Пока мы отводили разъяренного пса в дедову землянку и возились с навесным замком, две груженые подводы, к которым были привязаны Орлик и Майка, уже свернули с нашей улицы в переулок, ведущий на церковную площадь.
Я видел, как Иванов зажженной свечой плавил сургуч, как ставил печать на вязкую горячую массу. Все это он делал молча, с каким-то особым, только ему понятным значением, строго и четко выполняя чью-то высшую волю. А дедушка все сидел на скамье, положив свою костистую кисть руки на дубовую палку, вырезанную им два года назад в Громушкинском лесу, когда мы ездили на Гнедке собирать сухие еловые шишки и облетевший с сосен сушняк. (С дровами в наших безлесных тамбовских краях было плохо, топили, в основном, соломой, сушеным кизяком и редко-редко дровами, сбереженными на черный день и на престольный праздник, когда два дня подряд шла стряпня на целую неделю.)
Когда дом был опечатан, Иванов подошел к дедушке и строго предупредил:
— Дед Михайло, советую тебе язык держать за зубами, а то попадешь не на Соловки, а туда, куда Макар телят не гонял. У нас и на это есть право.
Дедушка отрешенно махнул рукой и горестно покачал головой.
— Дальше нашего кладбища у меня теперь дороги нет. А туда люди добрые проводят по-христиански, я зла никому не причинил.
Когда в церковном переулке скрылась третья подвода, груженная мешками с овсом и рожью, Иванов легко, пружинисто, с какой-то особой кавалерийской лихостью вскочил на оседланного гнедого жеребца, привязанного к перилам у крыльца, и, круто осадив его, попятился на деда. В душе у меня все захолонуло. Я думал, что он хочет смять его конем.
— А насчет сына скажу тебе — дальше Моршанска или Вернадовки он от нас не уйдет. Туда уже дали сигнал. Не сегодня-завтра привезут как миленького под охраной. А там сушите сухари для всего семейства. До Соловков дорога дальняя. Детей туда тоже ссылают.

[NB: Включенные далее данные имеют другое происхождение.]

(* ===== verification/AppDeletionProofs.v ===== *)
(** * Deletion of applications: theorems

    The stages of a deletion come in their order, each ends only when its work is done, and
    only what should be deleted is. *)

From S2P Require Import Prelude GoStd GoMatch AppTypes Glob Project ProjectRules Kube SyncCommon Health ClusterCache AppRefresh Calls AppDeletion.
Local Open Scope string_scope.
Local Open Scope list_scope.
Local Open Scope nat_scope.

(** ** Finalizers *)

Lemma getFinalizerIndex_Some fs name i :
  getFinalizerIndex fs name = Some i ↔ fs !! i = Some name ∧ ∀ j, j < i → fs !! j ≠ Some name.
Proof.
  unfold getFinalizerIndex. split.
  - intros ([j x]&H&[= ->])%fmap_Some. apply list_find_Some in H as (Hi&->&Hfirst). split; [done|].
    intros k Hk Hx. by eapply Hfirst.
  - intros [Hi Hfirst]. assert (list_find (λ f, f = name) fs = Some (i, name)) as ->; [|done].
    apply list_find_Some. split_and!; [done..|]. intros j y Hj Hlt ->. by eapply Hfirst.
Qed.

Lemma getFinalizerIndex_None fs name : getFinalizerIndex fs name = None ↔ name ∉ fs.
Proof.
  unfold getFinalizerIndex. rewrite fmap_None, list_find_None, Forall_forall. split.
  - intros H Hin. by eapply H.
  - intros Hn x Hx ->. done.
Qed.

Lemma has_finalizer_in name fs : has_finalizer name fs = true ↔ name ∈ fs.
Proof.
  unfold has_finalizer. rewrite bool_decide_eq_true. destruct (getFinalizerIndex fs name) as [i|] eqn:E.
  - apply getFinalizerIndex_Some in E as [Hi _]. split; [intros _; by eapply list_elem_of_lookup_2|by eexists].
  - apply getFinalizerIndex_None in E. by split; [intros [? ?]|].
Qed.

(** What is removed in place is one occurrence. *)
Lemma remove_at_perm (l : list string) i x :
  l !! i = Some x → x :: take (length l - 1) (<[i := default "" (last l)]> l) ≡ₚ l.
Proof.
  intros Hi. pose proof (lookup_lt_Some _ _ _ Hi) as Hlt.
  destruct l as [|y l] using rev_ind; [done|]. rewrite last_snoc, length_app. cbn [default length].
  replace (length l + 1 - 1) with (length l) by lia. rewrite length_app in Hlt. cbn in Hlt.
  destruct (decide (i = length l)) as [->|Hne].
  - rewrite lookup_app_r, Nat.sub_diag in Hi by lia. injection Hi as ->.
    rewrite insert_app_r_alt, Nat.sub_diag by lia. cbn. rewrite take_app_length. by rewrite Permutation_app_comm.
  - rewrite insert_app_l by lia. rewrite take_app_length' by (by rewrite length_insert).
    rewrite lookup_app_l in Hi by lia. rewrite (Permutation_app_comm l [y]). cbn.
    rewrite <-(list_insert_id l i x) at 2 by done.
    rewrite !insert_take_drop by lia. rewrite !Permutation_middle. cbn. by rewrite perm_swap.
Qed.

(** In the loop: what is left of the slice is what stays of the finalizers visited, and
    those that are not visited yet, which are still in their places in the array. *)
Lemma unset_loop (matching : string → bool) fs i :
  i ≤ length fs →
  let '(arr, len) := foldl (unset_step matching) (fs, length fs) (seq 0 i) in
  len ≤ length arr ∧ length arr = length fs ∧ drop i arr = drop i fs ∧
  take len arr ≡ₚ filter (λ f, matching f = false) (take i fs) ++ drop i fs.
Proof.
  induction i as [|i IH]; intros Hi.
  { cbn. rewrite drop_0, firstn_all. done. }
  rewrite seq_S, foldl_app. cbn [foldl plus]. specialize (IH ltac:(lia)).
  destruct (foldl (unset_step matching) (fs, length fs) (seq 0 i)) as [arr len]. destruct IH as (Hle&Hlen&Hdrop&Hperm).
  destruct (lookup_lt_is_Some_2 fs i) as [f Hf]; [lia|].
  assert (arr !! i = Some f) as Ha by (rewrite <-(Nat.add_0_r i), <-lookup_drop, Hdrop, lookup_drop, Nat.add_0_r; done).
  assert (drop (S i) arr = drop (S i) fs) as Hd by (rewrite <-Nat.add_1_r, <-!drop_drop; by rewrite Hdrop).
  assert (drop i fs = f :: drop (S i) fs) as Hcons by by apply drop_S.
  rewrite (take_S_r _ _ _ Hf), filter_app. unfold unset_step. cbn [fst]. rewrite Ha.
  destruct (matching f) eqn:Em; cycle 1.
  { split_and!; [done..|]. rewrite Hperm, Hcons. cbn. rewrite decide_True by done. by rewrite <-app_assoc. }
  rewrite filter_cons_False by congruence. cbn [filter list_filter]. rewrite app_nil_r.
  assert (f ∈ take len arr) as Hin by (rewrite Hperm, Hcons; set_solver).
  unfold slice_remove. destruct (getFinalizerIndex (take len arr) f) as [idx|] eqn:E; [|by apply getFinalizerIndex_None in E].
  apply getFinalizerIndex_Some in E as [Hidx Hfirst].
  pose proof (lookup_lt_Some _ _ _ Hidx) as Hlt. rewrite length_take in Hlt.
  assert (idx ≤ i) as Hidi.
  { destruct (decide (idx ≤ i)); [done|]. exfalso. apply (Hfirst i); [lia|]. rewrite lookup_take_lt by lia. done. }
  split_and!.
  - rewrite length_insert. lia.
  - by rewrite length_insert.
  - by rewrite drop_insert_lt by lia.
  - pose proof (remove_at_perm (take len arr) idx f Hidx) as Hrem. rewrite length_take, Nat.min_l in Hrem by lia.
    rewrite Hcons in Hperm. pose proof (Permutation_trans Hrem Hperm) as Hp. rewrite <-Permutation_middle in Hp.
    apply Permutation_cons_inv in Hp. rewrite <-Hp. apply reflexive_eq.
    assert (last (take len arr) = arr !! (len - 1)) as ->.
    { rewrite last_lookup, length_take, Nat.min_l by lia. rewrite lookup_take_lt by lia. f_equal. lia. }
    rewrite <-take_insert_lt, take_take by lia. by rewrite Nat.min_l by lia.
Qed.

Для всех найдется работа. Тайга у нас веками не хожена, реки не меряны, земля везде ждет рабочих рук…
Эти слова Иванов произносил торжественно, словно с трибуны обращался сразу ко всем: к деду, к нам, детям, и к поредевшей толпе.
Пестрик, запертый в землянке, выл до прихода деда. Замолк лишь тогда, когда тонким собачьим чутьем уловил запах своего хозяина, отпирающего амбарный замок на дубовой двери с чугунными накладками.
Больше всего я боялся, чтобы деда не увезли в ГПУ. Ведь Иванов пригрозил сослать его в Соловки. Но деда в этот день не забрали. Я ни на шаг не отходил от него. Вместе с дедушкой щербатой деревянной ложкой хлебал вчерашние щи, вместе с ним ходил к самогонщице Жиганихе, которая в это утро выгнала целый жбан самогона. Дедушка пришел к ней с четвертью, аккуратно завернутой в холщовый мешок из-под муки.
За два литра «первача» она запросила с него цену, которая вначале рассердила деда, но после того, как он плеснул самогон на стол, поднес к нему зажженную спичку и увидел голубоватое пляшущее пламя, что-то хмуро пробурчал под нос, вытащил из кармана поддевки вытертый кожаный кошелек, достал из него две слипшиеся трешницы и бросил на стол.
— Сперва налей-ка мне, Анюта, вон ту черепушечку.
Жиганиха тряпицей протерла кружку и, глядя на дедушку, начала медленно лить в нее из четверти самогон.
— Не много ли, дед Михайло? — спросила она, когда вылила в кружку почти четвертинку.
Злая, нехорошая ухмылка исказила лицо деда. Ткнув луковицей в солонку, он поднес кружку к самому носу и глубоко втянул в себя воздух.